The offering will be made only by means of a prospectus. When available, a copy of the preliminary prospectus related to the offering may be obtained from: Morgan Stanley & Co. LLC, Attention: Prospectus Department, 180 Varick Street, 2nd Floor, New York, New York 10014; Goldman, Sachs & Co., Attention: Prospectus Department, 200 West Street, New York, New York 10282, via telephone: 1-866-471-2526, or via facsimile at 212-902-9316, or via email: email@example.com; Wells Fargo Securities, LLC, Attention: Equity Syndicate Department, 375 Park Avenue, New York, New York, 10152, at (800) 326-5897 or email a request to firstname.lastname@example.org; Barclays Capital Inc., c/o Broadridge Financial Solutions, 1155 Long Island Avenue, Edgewood, NY 11717, by telephone at (888) 603-5847, or by emailing: Barclaysprospectus@broadridge.com; or UBS Securities LLC, Attention: Prospectus Department, 1285 Avenue of the Americas, New York, NY 10019, via telephone (877) 827-6444, ext. 561 3884.

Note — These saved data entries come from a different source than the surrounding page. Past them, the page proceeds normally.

(** X13. A rejected request is reported by e-mail as a timeout exactly
    when the thrown value is an [Error] whose name is "AbortError", and
    as a system error otherwise; the response has the same shape in both
    cases. *)
Theorem abort_reported_as_timeout config w event tr err :
  fetch w (targetUrl config) = inl err →
  ∃ cmd,
    handler config w event tr =
      (inr (HandlerError (errorMessageOf err)),
       tr ++ [Fetched (targetUrl config); SendAttempted cmd])
    ∧ (Subject cmd = lit "Stock check timeout" ↔
         ∃ message, err = ErrorObject (lit "AbortError") message)
    ∧ (Subject cmd = lit "Stock check system error" ↔
         ¬ ∃ message, err = ErrorObject (lit "AbortError") message).
Proof.
  intros Hf. exists (checkFailedEmail config w event err).
  split; [by apply handler_fetch_rejects|].
  unfold checkFailedEmail, isAbortErrorOf. cbn [Subject newSendEmailCommand].
  destruct err as [name message|s].
  - destruct (decide (name = lit "AbortError")) as [->|Hname].
    + rewrite bool_decide_eq_true_2 by done. split.
      * split; [intros _; by eexists | done].
      * split; [done | intros Hno; destruct Hno; by eexists].
    + rewrite bool_decide_eq_false_2 by done. split.
      * split; [done | intros (m & [= -> _]); done].
      * split; [intros _ (m & [= -> _]); done | done].
  - split.
    + split; [done | by intros (m & ?)].
    + split; [by intros _ (m & ?) | done].
Qed.

(** X14. Delivery failures stay out of the result: two worlds that
    answer the page request alike and show the same clock give the same
    effects and the same response up to the [notified] flag, whatever
    [ses.send] does in each. *)
Theorem delivery_independent config w1 w2 event tr :
  fetch w1 (targetUrl config) = fetch w2 (targetUrl config) →
  now w1 = now w2 →
  ∃ r1 r2 tr',
    handler config w1 event tr = (inr r1, tr')
    ∧ handler config w2 event tr = (inr r2, tr')
    ∧ eraseNotified r1 = eraseNotified r2.
Proof.
  intros Hfetch Hnow.
  assert (∀ err, checkFailedEmail config w1 event err
                 = checkFailedEmail config w2 event err) as Hfail.
  { intros err. unfold checkFailedEmail, executionIdOf. by rewrite Hnow. }
  assert (∀ result, stockAvailableEmail config w1 event result
                    = stockAvailableEmail config w2 event result) as Hstock.
  { intros result. unfold stockAvailableEmail, executionIdOf.
    by rewrite Hnow. }
  handler_paths config w1 event tr; symmetry in Hfetch.
  - rewrite (handler_fetch_rejects _ _ _ _ _ Hfetch), Hfail.
    by eexists _, _, _.
  - rewrite (handler_text_rejects _ _ _ _ _ _ Hfetch Hok Hb), Hfail.
    by eexists _, _, _.
  - rewrite (handler_blank_body _ _ _ _ _ _ Hfetch Hok Hb Hws).
    by eexists _, _, _.
  - rewrite (handler_evaluated _ _ _ _ _ _ Hfetch Hok Hb
               (proj2 (not_iff_compat (trim_nil_iff html)) Hws)), Hstock.
    by eexists _, _, _.
  - rewrite (handler_not_ok _ _ _ _ _ Hfetch Hok).
    by eexists _, _, _.
Qed.

(** X15. From the environment to the effects: when validation succeeds,
    the one request goes to [TARGET_URL] and every e-mail attempt is
    addressed to [TO_EMAIL] from [FROM_EMAIL], as the environment gives
    them; the invocation returns a response. *)
Theorem invoke_uses_environment (env : gmap string (list N)) config w event :
  validateEnvironment env = inr config →
  ∃ url to from r sends,
    env !! "TARGET_URL"%string = Some url
    ∧ env !! "TO_EMAIL"%string = Some to
    ∧ env !! "FROM_EMAIL"%string = Some from
    ∧ invoke env w event = (inr r, Fetched url :: map SendAttempted sends)
    ∧ (length sends ≤ 1)%nat
    ∧ Forall (λ cmd, ToAddresses cmd = [to] ∧ Source cmd = from) sends.
Proof.
  intros Hv. unfold invoke. rewrite Hv.
  apply validateEnvironment_returns in Hv as (Hu & Ha & Hb & _).
  exists (targetUrl config), (toEmail config), (fromEmail config).
  handler_paths config w event (@nil Effect).
  - exists (HandlerError (errorMessageOf err)),
      [checkFailedEmail config w event err].
    repeat (split; [done|]). by repeat constructor.
  - exists (HandlerError (errorMessageOf err)),
      [checkFailedEmail config w event err].
    repeat (split; [done|]). by repeat constructor.
  - eexists _, []. repeat (split; [done|]).
    split; [simpl; lia | constructor].
  - destruct (exists_ (evaluate html) && saysAddToCart (evaluate html)
              && negb (locked (evaluate html))).
    + eexists _, [stockAvailableEmail config w event (evaluate html)].
      repeat (split; [done|]). by repeat constructor.
    + eexists _, []. repeat (split; [done|]).
      split; [simpl; lia | constructor].
  - destruct (500 <=? status res).
    + eexists _, [serverErrorEmail config res].
      repeat (split; [done|]). by repeat constructor.
    + eexists _, []. repeat (split; [done|]).
      split; [simpl; lia | constructor].
Qed.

A registration statement on Form S-1 relating to these securities has been filed with the Commission but has not yet become effective. These securities may not be sold nor may offers to buy these securities be accepted prior to the time the registration statement becomes effective. This press release shall not constitute an offer to sell or the solicitation of an offer to buy, nor shall there be any sale of these securities in any state or jurisdiction in which such offer, solicitation or sale would be unlawful prior to registration or qualification under the securities laws of any such state or jurisdiction.